El círculo político y empresarial que la frecuentó suele coincidir en una idea incómoda: Patricia Bullrich avanza incluso cuando avanzar la desgasta. “No está capacitada para presidir ni un consorcio”, arriesgó un empresario con pasado fugaz —y exitoso— en la política. En campaña, Mauricio Macri llegó a pedirle a un economista del PRO que le diera clases urgentes porque confundía “desfacción” con recesión e hiperinflación. Ni su oratoria la ayuda: su dicción entrecortada convirtió en viral a su imitadora, Anacleta Chicle, del programa de Tomás Rebord.
El periodismo crítico irrita a quienes se autoperciben dueños de la verdad. Y Patricia Bullrich genera testimonios directos de primera línea. “Bullrich no sabe nada de seguridad; hace política con la seguridad”, sentenció un gobernador reconocido por su combate contra el delito. Ella responde por otro flanco: “Todo el tiempo me dicen borracha porque no me pueden acusar de haberme quedado con un peso”, se defendió, reivindicando austeridad personal.

Elisa Carrió, su antepenúltima líder política, la describió con la precisión que da la convivencia: “No puede parar y a veces tiene formas masculinas”. También recordó sus pases de bando: del peronismo de izquierda al menemismo; de Menem a la Alianza para ser ministra de Trabajo de De la Rúa; luego al PRO, y ahora una porción del PRO hacia La Libertad Avanza. Una constante: siempre con quien cree que marca la dirección del viento histórico.

Macri, cuando la designó ministra de Seguridad en 2015, justificó esa elección por “su disposición a trabajar 24 horas”. Ese cargo fue el que Bullrich convirtió en marca política personal: mano dura, épica policial y presencia pública.
El viernes, al jurar como senadora, la acompañó su pareja, Guillermo Yanco. Ella misma recuerda haberle advertido: “Nunca me hagas elegir entre la política y mi pareja, porque ya sabés la respuesta”. Su trayectoria confirma ese mandato interno: avanzar siempre, incluso a costa de cualquiera.

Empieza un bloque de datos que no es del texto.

Lemma judge_forwards env request conn cd body context evidence source max : body_of source max body ->
  exists rest, judge env request conn cd body context evidence = Evaluate (mkProxyRequestEvaluation "" 0 context evidence) (cd_ConfigGeneration cd) :: rest /\
  (forwards_nothing rest \/
   exists pre post d, rest = pre ++ Forward (upstream_request request source (gn_OriginalDestination conn) (gn_TLS conn)) :: post /\
     forwards_nothing pre /\ forwards_nothing post /\ allowed env cd context evidence d).
Proof.
  intros Hb. unfold judge. eexists. split; [done|]. unfold allowed, forwards_nothing.
  destruct (en_authorizer _ _ _) as [d|] eqn:Ha; [|left; by repeat constructor].
  destruct (validRequestDecision _ _ _) eqn:Hv; cbn [negb]; [|left; by repeat constructor].
  apply validRequestDecision_spec in Hv as (_ & Hid & Hgen & _).
  destruct (bool_decide (rd_Verdict d = _)) eqn:Hallow; cbn [negb]; [|left; constructor; [done|]; case_match; by repeat constructor].
  apply bool_decide_eq_true_1 in Hallow. set (open := if negb (bool_decide (rd_Coverage d = CoverageComplete)) then [Count "fail_open"] else []).
  assert (Hopen : Forall (fun a => forwards a = false) open) by (unfold open; case_match; by repeat constructor). clearbody open.
  unfold ReplayAfterAllow. destruct (_ || negb (RequestCoverage_Valid _)); [left; constructor; [done|]; apply list.Forall_app; split; [done|by repeat constructor]|].
  rewrite (body_fresh _ _ _ Hb), (body_bytes _ _ _ Hb).
  destruct (forwardAllowed_forwards env request source (gn_OriginalDestination conn) (gn_TLS conn) context d) as [Hn|(post & -> & Hpost)].
  - left. constructor; [done|]. apply list.Forall_app. done.
  - right. exists (Count "request_allowed" :: open), post, d. repeat split; try done. by constructor.
Qed.

(** Everything that is known when a request goes upstream. *)
Record forwarded (env : GateEnv) (request : http_Request) (conn : GateConn) (cd : ProxyConnectionDecision) (al al' : Allocator) (limits : RequestGateConfig)
    (actions : list gate_action) (up : UpstreamRequest) (context : RequestContext) (evidence : RequestInspectionResult) (d : RequestDecision) (pre post : list gate_action) : Prop := {
  fw_once : actions = pre ++ Forward up :: post /\ forwards_nothing pre /\ forwards_nothing post;
  fw_asked : Evaluate (mkProxyRequestEvaluation "" 0 context evidence) (cd_ConfigGeneration cd) ∈ pre;
  fw_allowed : allowed env cd context evidence d;
  fw_named : named_request al al' (en_random env) (en_source env) (rg_MaxRawBodyBytes limits) context;
  fw_request : up = upstream_request request (en_source env) (gn_OriginalDestination conn) (gn_TLS conn);
  fw_evidence : ri_RequestID evidence = rq_RequestID context;
  fw_inspected : ri_Coverage evidence = CoverageComplete ->
    exists view, Inspect (rq_RequestID context) view ∈ pre /\ inspected_view env request view
}.

Lemma evidence_counter_forwards code : forwards_nothing (evidence_counter code).
Proof. unfold evidence_counter, forwards_nothing. repeat case_match; by repeat constructor. Qed.

Lemma named_decoded al al' random source max context decodedBytes :
  named_request al al' random source max context -> named_request al al' random source max (context <| rq_DecodedBodyBytes := decodedBytes |>).
Proof. intros []. by split. Qed.

Lemma serve_request_forwards env request conn cd al limits al' actions up :
  serve_request env request conn cd al limits = (al', actions) -> Forward up ∈ actions ->
  exists context evidence d pre post, forwarded env request conn cd al al' limits actions up context evidence d pre post.
Proof.
  unfold serve_request. destruct (_ && _); [intros [= <- <-]; by intros ?%list_elem_of_singleton|].
  destruct (ReadGateRequestBody _ _ _ _ _) as [body|e] eqn:Hread; cycle 1.
  { intros [= <- <-]. intros Hin. exfalso. revert Hin. apply forwards_nothing_no. unfold forwards_nothing. case_match; by repeat constructor. }
  apply body_whole in Hread. destruct (NormalizeBufferedRequest _ _ _ _ _ _ _ _) as [al1 [[context n]|e]] eqn:Hn; cycle 1.
  { intros [= <- <-]; by intros ?%list_elem_of_singleton. }
  eapply NormalizeBufferedRequest_spec in Hn as (Hnamed & Hm & Hh & Hp & Hq & Hhd & Hbody & Henc); [|done].
  destruct (_ && _) eqn:Htr; [intros [= <- <-]; by intros ?%list_elem_of_singleton|].
  destruct (gather_evidence _ _ _ _) as [[acts context'] evidence] eqn:Hg. intros [= <- <-] Hin.
  apply gather_evidence_spec in Hg as (Hacts & Hid & [decodedBytes ->] & Hcomplete).
  edestruct (judge_forwards env request conn cd body (context <| rq_DecodedBodyBytes := decodedBytes |>) evidence) as (rest & Hj & Hrest); [done|].
  pose proof (evidence_counter_forwards (ri_ErrorCode evidence)) as Hcount. rewrite Hj in Hin |- *.
  destruct Hrest as [Hno|(pre & post & d & -> & Hpre & Hpost & Hallow)].
  { exfalso. revert Hin. apply forwards_nothing_no. unfold forwards_nothing in *. apply list.Forall_app. split; [done|]. apply list.Forall_app. split; [done|]. by constructor. }
  assert (Hup : up = upstream_request request (en_source env) (gn_OriginalDestination conn) (gn_TLS conn)).
  { rewrite !elem_of_app, elem_of_cons, elem_of_app, elem_of_cons in Hin.
    destruct Hin as [Hin|[Hin|[Hin|[Hin|[Hin|Hin]]]]]; try (by apply forwards_nothing_no in Hin); congruence. }
  subst up. eexists _, evidence, d, (acts ++ evidence_counter (ri_ErrorCode evidence) ++ Evaluate _ _ :: pre), post. split; try done.
  - rewrite <- !(assoc_L (++)). repeat split; try done. unfold forwards_nothing in *. apply list.Forall_app. split; [done|]. apply list.Forall_app. split; [done|]. by constructor.
  - rewrite !elem_of_app, elem_of_cons. auto.
  - by apply named_decoded.
  - intros Hc. specialize (Hcomplete Hc) as (Ht & decoded & Hdec & ->). eexists. split; [apply elem_of_app; left; apply list_elem_of_singleton; done|].
    split; cbn; try done. rewrite <- Henc. rewrite Hbody, take_ge in Hdec; [done|].
    rewrite (named_Truncated _ _ _ _ _ _ Hnamed) in Ht. apply Z.ltb_ge in Ht. unfold blen in Ht. lia.
Qed.

(** ** Slots *)

(** How many of the requests being served are [client]'s. *)
Definition held_by (client : Addr) (holders : list Addr) : Z := Z.of_nat (length (filter (fun a => Unmap a = client) holders)).

Definition counted (n : Z) : option Z := if n =? 0 then None else Some n.

(** The gate's book-keeping says exactly which requests are being served. *)
Record slots_for (holders : list Addr) (g : gate_slots) : Prop := {
  slots_total : gl_slots g = Z.of_nat (length holders);
  slots_client : forall client, gl_clients g !! client = counted (held_by client holders)
}.

(** Requests come and go: [holders] are the clients of those being served. *)
Inductive gate_run (limits : RequestGateConfig) : list Addr -> gate_slots -> Prop :=
| run_start : gate_run limits [] no_slots
| run_acquire holders g client g' : gate_run limits holders g -> acquire limits client g = Some g' -> gate_run limits (client :: holders) g'
| run_release before client after g g' : gate_run limits (before ++ client :: after) g -> release client g = Some g' -> gate_run limits (before ++ after) g'.

Lemma held_by_cons client a holders : held_by client (a :: holders) = (if decide (Unmap a = client) then 1 else 0) + held_by client holders.
Proof. unfold held_by. rewrite filter_cons. destruct (decide _); cbn [length]; lia. Qed.

Lemma held_by_mid client before a after : held_by client (before ++ a :: after) = (if decide (Unmap a = client) then 1 else 0) + held_by client (before ++ after).
Proof. unfold held_by. rewrite !filter_app, filter_cons, !length_app. destruct (decide _); cbn [length]; lia. Qed.

Lemma held_by_nonneg client holders : 0 <= held_by client holders.
Proof. unfold held_by. lia. Qed.

Lemma default_counted n : default 0 (counted n) = n.
Proof. unfold counted. destruct (n =? 0) eqn:H; [apply Z.eqb_eq in H|]; done. Qed.

Lemma acquire_for limits holders g client g' : slots_for holders g -> acquire limits client g = Some g' -> slots_for (client :: holders) g'.
Proof.
  intros [Ht Hc]. unfold acquire. repeat case_match; try done. intros [= <-]. split; cbn [gl_slots gl_clients].
  - cbn [length]. lia.
  - intros a. rewrite held_by_cons, Hc, default_counted. pose proof (held_by_nonneg a holders). case_decide as Hd.
    + subst a. rewrite lookup_insert_eq. unfold counted. replace (_ + _ =? 0) with false by (symmetry; apply Z.eqb_neq; lia). f_equal. lia.
    + rewrite lookup_insert_ne by done. apply Hc.
Qed.

Lemma release_for before client after g : slots_for (before ++ client :: after) g ->
  exists g', release client g = Some g' /\ slots_for (before ++ after) g'.
Proof.
  intros [Ht Hc]. unfold release. rewrite length_app in Ht. cbn [length] in Ht.
  replace (0 <? gl_slots g) with true by (symmetry; apply Z.ltb_lt; lia). eexists. split; [done|]. split; cbn [gl_slots gl_clients].
  - rewrite length_app. lia.
  - intros a. rewrite Hc, default_counted, held_by_mid, decide_True by done. pose proof (held_by_nonneg (Unmap client) (before ++ after)).
    replace (1 + _ - 1) with (held_by (Unmap client) (before ++ after)) by lia. destruct (decide (Unmap client = a)) as [<-|Hne].
    + unfold counted. destruct (_ =? 0); [apply lookup_delete_eq|apply lookup_insert_eq].
    + destruct (_ =? 0); [rewrite lookup_delete_ne by done | rewrite lookup_insert_ne by done]; rewrite Hc, held_by_mid, decide_False by done; f_equal; lia.
Qed.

Su choque inmediato con Victoria Villarruel reactivó un contraste histórico inevitable. El padre de la vicepresidenta fue reconocido por el general Balza como uno de los combatientes más valientes de Malvinas, aunque en 1983 se negó a jurar la Constitución. Bullrich, en los 70, integraba Montoneros; su primer esposo, Marcelo “Pancho” Langieri, era parte del círculo íntimo de Galimberti. Hoy Villarruel se autopercibe garante del orden constitucional mientras Bullrich encarna la metamorfosis opuesta: del setentismo a la reivindicación de figuras policiales de mano dura.
El sociólogo Langieri —docente universitario, exsecretario académico de Sociología en la UBA y coordinador del Programa UBA XXII en cárceles— mantiene posiciones diametralmente opuestas a las de Bullrich. En un texto reciente, “Argentina. De Ramón Falcón al Ford Falcon: vergüenzas de época”, cuestionó duramente la decisión del Ministerio de Seguridad de restituir nombres emblemáticos de la represión ilegal en escuelas policiales. Su frase más punzante fue personal: “Debería avergonzar a la ministra autora de dicho acontecimiento”. La ministra: su exesposa.
Pero Bullrich no se inmuta. Tampoco se detiene. Sumó tres diputados más —Verónica Razzini, Alejandro Bongiovanni y Lorena Petrovich— al bloque propio dentro de La Libertad Avanza. Ya había arrastrado ocho del PRO y, días atrás, tres radicales (Mariano Campero, Luis Picat y José Tournier). Sus 14 legisladores permiten que LLA roce los 94 diputados y amenace la primera minoría del peronismo.
Patricia Bullrich no puede parar. Ese impulso —que sus aliados llaman “dedicación” y sus críticos “voracidad”— fue su motor en cada giro biográfico. La define más que cualquier cargo: una política que avanza aun cuando avanzar la enfrenta con su pasado, con sus aliados y hasta con su propia biografía.